- **Work instructions**:
Some lines in the material below hold the word "pose". Copy all of them.
*** Data Section Begins ***
Lemma packet_set_ipv4_addr_spec b nh th tlen proto a new :
  ipv4_layout b nh th tlen -> load_le 1 (base b) (nh + 9) = Ok proto ->
  l4_header_len proto <= tlen -> a = 12 \/ a = 16 -> is_u32 new ->
  exists m, packet_set_ipv4_addr b (nh + a) new = Ok (set_base m b) /\ bytes m /\
    same_outside (base b) m [(th + l4_csum_field proto, 2); (nh + 10, 2); (nh + a, 4)] /\
    load_le 4 m (nh + a) = Ok new /\
    (msum m nh 20) mod 65535 = (msum (base b) nh 20) mod 65535 /\
    (l4_checked (base b) th proto -> l4_checked m th proto /\
     (l4_sum m nh th tlen) mod 65535 = (l4_sum (base b) nh th tlen) mod 65535).
Proof.
  intros Hlay Hp Hlen Ha Hn. pose proof Hlay as (Hb & Hl3 & Hl4 & Hl7 & Hnh & Hth & Hend).
  assert (0 <= l4_csum_field proto <= 16) as Hf.
  { unfold l4_csum_field. destruct (_ =? _); lia. }
  assert (0 <= tlen) as Htl.
  { revert Hlen. unfold l4_header_len. destruct (_ =? _); [|destruct (_ =? _)]; lia. }
  unfold packet_set_ipv4_addr. rewrite Hl3. cbn [deref]. bind.
  destruct (ld_spec 4 b (nh + a)) as (old & E & Hold & Holdb); [done|lia|lia|].
  rewrite E. bind. assert (ld 1 b (nh + ip_proto_off) = Ok proto) as -> by done. bind.
  destruct (l4_csum_update32_spec b nh th tlen proto old new Hlay Hlen Holdb Hn)
    as (m1 & -> & Hb1 & Hs1 & H4). bind.
  pose proof (proj1 Hs1) as Hz1. set (b1 := set_base m1 b).
  assert (load_le 4 m1 (nh + a) = Ok old) as Hold1.
  { rewrite (same_outside_ld _ _ _ _ _ Hs1) by ranges. done. }
  destruct (ld_spec 2 b1 (nh + 10)) as (c & E2 & Hc & Hcb); [done|lia|simpl; lia|].
  unfold ip_csum_off. rewrite E2. bind.
  destruct (recalc_csum32_spec c old new Hcb) as [Hr Hrm].
  destruct (st16_msum b1 nh 20 10 (recalc_csum32 c old new) c)
    as (m2 & -> & Hm2 & Hb2 & Hz2 & Hsum2); try done; try (simpl; lia). bind.
  change (set_base m2 b1) with (set_base m2 b). set (b2 := set_base m2 b).
  change (base b1) with m1 in *.
  pose proof (store_same_outside _ _ _ _ _ Hm2) as Hs2.
  destruct (st_spec 4 b2 (nh + a) new) as (m3 & Hm3 & -> & Hb3 & Hz3); [done|lia|simpl; lia|].
  change (base b2) with m2 in *. change (set_base m3 b2) with (set_base m3 b).
  pose proof (store_same_outside _ _ _ _ _ Hm3) as Hs3.
  assert (load_le 4 m2 (nh + a) = Ok old) as Hold2.
  { rewrite (same_outside_ld _ _ _ _ _ Hs2) by ranges. done. }
  exists m3. split; [done|]. split; [done|]. split.
  { exact (same_outside_trans _ _ _ _ _ Hs1 (same_outside_trans _ _ _ _ _ Hs2 Hs3)). }
  split.
  { apply load_store_le_same in Hm3. rewrite Hm3. f_equal. by apply Z.mod_small. }
  assert (forall o k N, o + k = nh + a -> 0 <= o -> 0 <= k -> Z.odd k = false ->
    k + 4 <= N -> o + N <= zlen m2 -> msum m3 o N = msum m2 o N + words32 new - words32 old) as H32.
  { intros o k N Eo ? ? Hev ? ?. rewrite <-Eo in Hm3, Hold2.
    rewrite (msum_store_le 4 m2 o N m3 k new old Hm3) by (done || lia).
    by rewrite Hev, !bsum_u32. }
  split.
  - rewrite (H32 nh a 20) by (destruct Ha as [->| ->]; done || lia).
    rewrite Hsum2, (same_outside_msum _ _ _ _ _ Hs1) by ranges.
    replace (msum (base b) nh 20 + recalc_csum32 c old new - c + words32 new - words32 old)
      with (msum (base b) nh 20 + (recalc_csum32 c old new + words32 new) - (c + words32 old)) by lia.
    by apply mod_shift.
  - intros Hck. destruct (H4 Hck) as [Hck1 H4m]. split.
    + destruct Hck1 as [?|[? Hne]]; [by left|right]. split; [done|].
      rewrite (same_outside_ld _ _ _ _ _ Hs3) by ranges.
      rewrite (same_outside_ld _ _ _ _ _ Hs2) by ranges. done.
    + unfold l4_sum. rewrite (H32 (nh + 12) (a - 12) 8) by (destruct Ha as [->| ->]; done || lia).
      rewrite (same_outside_msum _ _ _ th _ Hs3), (same_outside_msum _ _ _ th _ Hs2) by ranges.
      rewrite (same_outside_msum _ _ _ (nh + 12) _ Hs2), (same_outside_msum _ _ _ (nh + 12) _ Hs1)
        by ranges.
      replace (msum (base b) (nh + 12) 8 + words32 new - words32 old + msum m1 th tlen)
        with ((msum (base b) (nh + 12) 8 - words32 old) + (msum m1 th tlen + words32 new)) by lia.
      rewrite Z.add_mod, H4m, <-Z.add_mod by lia. f_equal. lia.
Qed.

Lemma htons_u8 x : is_u8 x -> htons x = 256 * x /\ is_u16 (htons x).
Proof.
  unfold is_u8, is_u16, is_u. change (2 ^ 8) with 256. change (2 ^ 16) with 65536. intros H.
  unfold htons. rewrite bswap2_eq by (unfold is_u16, is_u; lia).
  rewrite Z.div_small, Z.mod_small by lia. lia.
Qed.

Lemma htons_shl8 x : is_u8 x -> htons (Z.shiftl x 8) = x /\ is_u16 (htons (Z.shiftl x 8)).
Proof.
  unfold is_u8, is_u16, is_u. change (2 ^ 8) with 256. change (2 ^ 16) with 65536. intros H.
  unfold htons. rewrite Z.shiftl_mul_pow2 by lia. change (2 ^ 8) with 256.
  rewrite bswap2_eq by (unfold is_u16, is_u; lia).
  rewrite Z.div_mul, Z.mod_mul by lia. lia.
Qed.

(** What a header update keeps: the header checksum's validity and, where there
    is one, the transport checksum's. *)
Definition csums_kept (nh th tlen proto : Z) (m m' : list Z) : Prop :=
  bytes m' /\ (msum m' nh 20) mod 65535 = (msum m nh 20) mod 65535 /\
  (l4_checked m th proto -> l4_checked m' th proto /\
   (l4_sum m' nh th tlen) mod 65535 = (l4_sum m nh th tlen) mod 65535).

Lemma csums_kept_trans nh th tlen proto m1 m2 m3 :
  csums_kept nh th tlen proto m1 m2 -> csums_kept nh th tlen proto m2 m3 ->
  csums_kept nh th tlen proto m1 m3.
Proof.
  intros (_ & E1 & H1) (Hb & E2 & H2). split; [done|]. split; [congruence|].
  intros Hck. destruct (H1 Hck) as [Hck1 E3]. destruct (H2 Hck1) as [Hck2 E4].
  split; [done|congruence].
Qed.

(** An address field is set, if it differs. *)
Lemma set_ipv4_addr_field b nh th tlen proto a new :
  ipv4_layout b nh th tlen -> load_le 1 (base b) (nh + 9) = Ok proto ->
  l4_header_len proto <= tlen -> a = 12 \/ a = 16 -> is_u32 new ->
  exists m old, ld 4 b (nh + a) = Ok old /\
    (if negb (old =? new) then packet_set_ipv4_addr b (nh + a) new else Ok b) = Ok (set_base m b) /\
    same_outside (base b) m [(th + l4_csum_field proto, 2); (nh + 10, 2); (nh + a, 4)] /\
    load_le 4 m (nh + a) = Ok new /\ csums_kept nh th tlen proto (base b) m.
Proof.
  intros Hlay Hp Hlen Ha Hn. pose proof Hlay as (Hb & _ & _ & _ & ? & ? & ?).
  assert (0 <= tlen).
  { revert Hlen. unfold l4_header_len. destruct (_ =? _); [|destruct (_ =? _)]; lia. }
  destruct (ld_spec 4 b (nh + a)) as (old & E & Hold & _); [done|lia|lia|].
  destruct (Z.eqb_spec old new) as [->|Hne].
  - exists (base b), new. rewrite Z.eqb_refl, set_base_id. split_and!; try done.
  - destruct (packet_set_ipv4_addr_spec b nh th tlen proto a new Hlay Hp Hlen Ha Hn)
      as (m & E2 & Hbm & Hs & Hld & Hh & H4).
    exists m, old. rewrite (proj2 (Z.eqb_neq _ _) Hne). split_and!; try done.
Qed.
*** Data Section Ends ***
- **Task answer**:
  intros Hlay Hp Hlen Ha Hn. pose proof Hlay as (Hb & Hl3 & Hl4 & Hl7 & Hnh & Hth & Hend).
  pose proof (proj1 Hs1) as Hz1. set (b1 := set_base m1 b).
  pose proof (store_same_outside _ _ _ _ _ Hm2) as Hs2.
  pose proof (store_same_outside _ _ _ _ _ Hm3) as Hs3.
  intros Hlay Hp Hlen Ha Hn. pose proof Hlay as (Hb & _ & _ & _ & ? & ? & ?).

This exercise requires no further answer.